Task goal >> Retype, word for word, every line from the one holding "Lemma execution_pids s" through the one holding "- cbn in Heq." in the entries below, both included, and only those lines.
======== Provided data
(* ===== verification/Concurrent.v ===== *)
(** Commands about one container that run at the same time.

    The files and the processes of [Kernel], the roles of [Roles] and the
    invariant of [RolesInv] come together: whatever the order of their calls,
    and whichever of the processes are killed, several create, start, kill and
    state commands take the state file of a container through its life cycle
    and nothing else; a module runs only after a start command; and a kill
    command only reaches the process of a container. *)
From S2P Require Import Prelude Cpp Signals Path Json JsonRef Prog Logic FileOps Loader Bundle Time State.
From S2P Require Import StateProps SDBus CGroup Container Lifecycle Commands Kernel.
From S2P Require Import Roles RolesInv RolesStep RolesProg.

(** ** Commands *)

Inductive command : Set :=
| CmdCreate (fuel : nat) (Systemd : bool) (Cfg Path Console PidFile : string)
| CmdStart (Cfg : string)
| CmdKill (Cfg Signal : string)
| CmdState.

Definition command_prog `{SJ : Simdjson} (Root Id : string) (c : command) : prog Z :=
  match c with
  | CmdCreate fuel Systemd Cfg Path Console PidFile =>
      doCreate fuel Root Systemd Cfg Id Path Console PidFile
  | CmdStart Cfg => doStart Root Cfg Id
  | CmdKill Cfg Signal => doKill Root Cfg Id Signal
  | CmdState => doState Root Id
  end.

(** The descriptors 0, 1 and 2. *)
Definition std_fds : fds := {[ 0 := OtherFd; 1 := OtherFd; 2 := OtherFd ]}.

(** All the commands are about to start. *)
Definition boot `{SJ : Simdjson} (Root Id : string) (f : files) (cmds : gmap Z command) : system :=
  System (Kernel f ∅ ∅) ((λ c, Process (command_prog Root Id c) std_fds) <$> cmds).

Section Concurrent.
Context `{SJ : Simdjson} (Root Id : string) (f : files) (cmds : gmap Z command).

Local Abbreviation CR := (container_dir Root Id).
Local Abbreviation SF := (state_file Root Id).
Local Abbreviation FF := (exec_fifo Root Id).

(** The container does not exist yet, and the pid files are elsewhere. *)
Record boot_ok : Prop := {
  bo_free q : home CR q = true -> f !! q = None;
  bo_apart pid fuel Systemd Cfg Path Console PidFile :
    cmds !! pid = Some (CmdCreate fuel Systemd Cfg Path Console PidFile) -> apart Root Id PidFile;
  bo_pids pid : is_Some (cmds !! pid) -> in_type Int32 pid;
}.

Definition is_start (pid : Z) : Prop := exists Cfg, cmds !! pid = Some (CmdStart Cfg).
(** Commands that never own the container. *)
Definition is_guest (pid : Z) : Prop :=
  exists c, cmds !! pid = Some c /\ match c with CmdCreate _ _ _ _ _ _ => False | _ => True end.
Definition is_bundle (b : string) : Prop :=
  exists pid fuel Systemd Cfg Console PidFile,
    cmds !! pid = Some (CmdCreate fuel Systemd Cfg b Console PidFile).

Definition first_role (c : command) : role :=
  match c with CmdCreate _ _ _ _ _ _ => Outsider | CmdStart _ => Starter | _ => Visitor end.

Lemma std_fds_other fd o : std_fds !! fd = Some o -> o = OtherFd.
Proof.
  unfold std_fds. intros [[_ <-]|[_ [[_ <-]|[_ [_ <-]%lookup_singleton_Some]]%lookup_insert_Some]]%lookup_insert_Some;
    done.
Qed.

Lemma command_wp pid c :
  boot_ok -> cmds !! pid = Some c ->
  wp (seen Root Id) (rok Root Id is_bundle) (first_role c) std_fds (command_prog Root Id c) (λ _ _ _, True).
Proof.
  intros Hok Hc. destruct c; cbn [command_prog first_role].
  - apply doCreate_wp; [by eapply bo_apart|by repeat eexists|].
    intros fd n H%std_fds_other. done.
  - apply doStart_wp.
  - apply doKill_wp.
  - apply doState_wp.
Qed.

Lemma boot_safe : boot_ok -> safe Root Id is_bundle is_start is_guest [] (boot Root Id f cmds) None.
Proof.
  intros Hok. pose proof Hok as [Hfree _ _]. split; [|left; apply Hfree, home_exec_fifo].
  exists TkFree, (first_role <$> cmds), ∅.
  assert (forall pid ro, (first_role <$> cmds) !! pid = Some ro -> ro = Outsider \/ ro = Starter \/ ro = Visitor) as Hroles.
  { intros pid ro (c & <- & _)%lookup_fmap_Some. destruct c; auto. }
  assert (forall pid o, (first_role <$> cmds) !! pid <> Some (Owner o)) as Hown
    by (by intros pid o [|[|]]%Hroles).
  assert (forall pid n, (first_role <$> cmds) !! pid <> Some (Waiter n)) as Hwait
    by (by intros pid n [|[|]]%Hroles).
  split; cbn [boot s_kernel s_procs k_files k_chans]; try done;
    try (intros; exfalso; match goal with
      | H : _ !! _ = Some (Owner _) |- _ => exact (Hown _ _ H)
      | H : _ !! _ = Some (Waiter _) |- _ => exact (Hwait _ _ H)
      end).
  - intros q Hq Hne. by rewrite Hfree in Hne.
  - apply Hfree, home_state_file.
  - intros q Hq. left. apply Hfree. by apply home_temp.
  - by rewrite (Hfree CR) by apply home_dir.
  - intros pid p (c & <- & Hc)%lookup_fmap_Some. exists (first_role c). rewrite lookup_fmap, Hc.
    split; [done|]. by eapply command_wp.
  - intros pid. rewrite !lookup_fmap. by destruct (cmds !! pid).
  - split; [|set_solver|done].
    intros pid p fd o (c & <- & Hc)%lookup_fmap_Some Ho%std_fds_other. by subst.
  - intros pid (c & Hs & Hc)%lookup_fmap_Some. destruct c; try done. by exists Cfg.
  - intros pid e H. by apply Hroles in H as [|[|]].
  - intros pid (c & Hc & Hg). exists (first_role c). rewrite lookup_fmap, Hc. by destruct c.
Qed.

(** ** The life cycle *)

(** C1: The state file goes through the life cycle: it is absent until one of the
    create commands has written the state [creating] of the container, then it
    holds the states [created], [running] and [stopped] of that container one
    after the other, and it can only be removed in between; at every moment of
    every execution it holds exactly one of these states.  The container does not
    exist at the beginning, and the pid files are not in its directory. *)
Theorem concurrent_lifecycle tr :
  boot_ok -> execution CR (boot Root Id f cmds) tr ->
  exists path, life_path Id None path /\
    Forall2 (λ s a, k_files (s_kernel s) !! SF = (λ st, Reg (State_print st)) <$> a) (tr.*2) path.
Proof. intros Hok Hex. by eapply safe_path; [apply boot_safe|]. Qed.

(** ** Running the module *)

Lemma rok_execute_inv ro T fn (F : bool -> role) :
  rok Root Id (is_bundle) ro T (Wm (VmExecute fn)) F ->
  exists o s, ro = Owner o /\ o_phase o = Some (PhRunning s).
Proof.
  enough (forall c F, rok Root Id is_bundle ro T c F ->
    match c with
    | Wm (VmExecute fn) => exists o s, ro = Owner o /\ o_phase o = Some (PhRunning s)
    | _ => True
    end) as H by exact (H (Wm (VmExecute fn)) F).
  intros c F' Hok. destruct Hok as [? ? c [_ Hc]| | | | | | | | | | | | | | | | | | | |]; try done.
  - by destruct c as [[]|[]|[]|[]|].
  - eauto.
Qed.

(** A step that is a call of a process. *)
Lemma call_role t s a pid c r s' :
  safe Root Id is_bundle is_start is_guest t s a -> sys_step CR s (LCall pid (existT (P := resp) c r)) s' ->
  exists ro T F tok roles pipes, inv Root Id is_bundle is_start is_guest t s a tok roles pipes /\
    roles !! pid = Some ro /\ rok Root Id is_bundle ro T c F.
Proof.
  intros [(tok & roles & pipes & Hinv) _] Hstep.
  assert (exists k T, s_procs s !! pid = Some (Process (Call c k) T)) as (k & T & Hp).
  { remember (LCall pid (existT (P := resp) c r)) as l eqn:Hl.
    destruct Hstep; try done; injection Hl as -> He; subst c; eauto. }
  destruct (iv_wp _ _ _ _ _ _ _ _ _ _ _ Hinv _ _ Hp) as (ro & Hro & F & Hok & _).
  exists ro, T, F, tok, roles, pipes. done.
Qed.

(** C6: A module runs only after one of the start commands has opened the FIFO of
    the container for writing. *)
Theorem concurrent_start tr1 pid fn r s tr2 :
  boot_ok ->
  execution CR (boot Root Id f cmds)
    (tr1 ++ (LCall pid (existT (P := resp) (Wm (VmExecute fn)) r), s) :: tr2) ->
  exists pid' Cfg flags r',
    cmds !! pid' = Some (CmdStart Cfg) /\ opens_write flags = true /\ 0 <= ret r' /\
    LCall pid' (existT (P := resp) (Px (Open FF flags)) r') ∈ labels tr1.
Proof.
  intros Hok Hex. destruct (safe_at _ _ _ _ _ _ _ _ _ _ _ _ (boot_safe Hok) Hex) as (s0 & b & Hs & Hstep).
  destruct (call_role _ _ _ _ _ _ _ Hs Hstep) as (ro & T & F & tok & roles & pipes & Hinv & Hro & Hrok).
  apply rok_execute_inv in Hrok as (o & st & -> & Hph).
  destruct (iv_woken _ _ _ _ _ _ _ _ _ _ _ Hinv _ _ _ Hro Hph I) as (pid' & flags & r' & [Cfg Hc] & ? & ? & ?).
  by exists pid', Cfg, flags, r'.
Qed.

(** ** Sending signals *)

Lemma rok_kill_inv ro T pid sig (F : sysret -> role) :
  rok Root Id is_bundle ro T (Px (Kill pid sig)) F ->
  exists e s, ro = Loaded (inr e) /\ load_document e default_State = (s, true) /\
    has_pid (Status s) = true /\ Pid s = pid.
Proof.
  enough (forall c F, rok Root Id is_bundle ro T c F ->
    match c with
    | Px (Kill pid sig) => exists e s, ro = Loaded (inr e) /\ load_document e default_State = (s, true) /\
        has_pid (Status s) = true /\ Pid s = pid
    | _ => True
    end) as H by exact (H (Px (Kill pid sig)) F).
  intros c F' Hok. destruct Hok as [? ? c [_ Hc]| | | | | | | | | | | | | | | | | | | |]; try done.
  - by destruct c as [[]|[]|[]|[]|].
  - eauto 10.
Qed.

Lemma good_load `{!SimdjsonLaws} t st e s :
  text_ok Id = true -> (forall b, is_bundle b -> text_ok b = true) ->
  good Root Id is_bundle t st -> parse (State_print st) = inr e ->
  load_document e default_State = (s, true) -> has_pid (Status s) = true ->
  has_pid (Status st) = true /\ Pid s = Pid st.
Proof.
  intros HId Hb [Hok Hlen Hid Hbun Hst _] Hpar Hload Hp.
  destruct (state_text_loads st) as (doc & Hdoc & Hl); [|done..|].
  - apply Hok; [by rewrite Hid|by apply Hb].
  - rewrite Hpar in Hdoc. injection Hdoc as <-. rewrite Hl in Hload. injection Hload as <-.
    cbn in *. by rewrite Hp.
Qed.

(** Every call is made by a process with a number that fits a [pid_t]. *)
Lemma execution_pids s tr pid e :
  execution CR s tr -> (forall pid, is_Some (s_procs s !! pid) -> in_type Int32 pid) ->
  LCall pid e ∈ labels tr -> in_type Int32 pid.
Proof.
  intros Hex. induction Hex as [s|s l s1 tr Hstep Hex IH]; intros Hs Hin; [by apply elem_of_nil in Hin|].
  apply elem_of_cons in Hin as [Heq|Hin].
  - cbn in Heq. destruct Hstep; simplify_eq; apply Hs; eauto.
  - apply IH; [|done]. clear IH Hin Hex. intros pid'. destruct Hstep; cbn [s_procs]; try apply Hs.
    all: try (intros [p' [[<- _]|[_ H']]%lookup_insert_Some]; apply Hs; by eauto).
    intros [p' [[<- _]|[_ [[<- _]|[_ H']]%lookup_insert_Some]]%lookup_insert_Some];
      [by subst|apply Hs; by eauto..].
Qed.

(** C9: every signal a kill command sends goes to a process of the container: a
    process that has itself put the state file in place. The id of the container and
    the paths of the bundles are texts that survive JSON: UTF-8, without control
    characters other than the five that are escaped. *)
Theorem concurrent_kill `{!SimdjsonLaws} tr1 pid target sig r s tr2 :
  boot_ok -> text_ok Id = true -> (forall b, is_bundle b -> text_ok b = true) ->
  execution CR (boot Root Id f cmds)
    (tr1 ++ (LCall pid (existT (P := resp) (Px (Kill target sig)) r), s) :: tr2) ->
  exists tmp, LCall target (existT (P := resp) (Fs (FsRename tmp SF)) 0) ∈ labels tr1.
Proof.
  intros Hok HId Hb Hex. destruct (safe_at _ _ _ _ _ _ _ _ _ _ _ _ (boot_safe Hok) Hex) as (s0 & b & Hs & Hstep).
  destruct (call_role _ _ _ _ _ _ _ Hs Hstep) as (ro & T & F & tok & roles & pipes & Hinv & Hro & Hrok).
  apply rok_kill_inv in Hrok as (e & st & -> & Hload & Hp & <-).
  destruct (iv_loaded _ _ _ _ _ _ _ _ _ _ _ Hinv _ _ Hro) as (st0 & Hpar & Hgood).
  destruct (good_load _ _ _ _ HId Hb Hgood Hpar Hload Hp) as [Hp0 Hpid].
  destruct (gd_author _ _ _ _ _ Hgood Hp0) as (pid0 & tmp & Hpid0 & Hin). exists tmp.
  rewrite Hpid, Hpid0. cbn [app] in Hin. rewrite to_int32_id; [done|].
  eapply execution_pids with (s := boot Root Id f cmds); [exact Hex| |].
  - intros pid' [p Hp']. cbn in Hp'. rewrite lookup_fmap in Hp'. apply (bo_pids Hok).
    by destruct (cmds !! pid').
  - unfold labels in *. rewrite fmap_app. apply elem_of_app. by left.
Qed.

End Concurrent.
================
Your solution >>
Lemma execution_pids s tr pid e :
  execution CR s tr -> (forall pid, is_Some (s_procs s !! pid) -> in_type Int32 pid) ->
  LCall pid e ∈ labels tr -> in_type Int32 pid.
Proof.
  intros Hex. induction Hex as [s|s l s1 tr Hstep Hex IH]; intros Hs Hin; [by apply elem_of_nil in Hin|].
  apply elem_of_cons in Hin as [Heq|Hin].
  - cbn in Heq. destruct Hstep; simplify_eq; apply Hs; eauto.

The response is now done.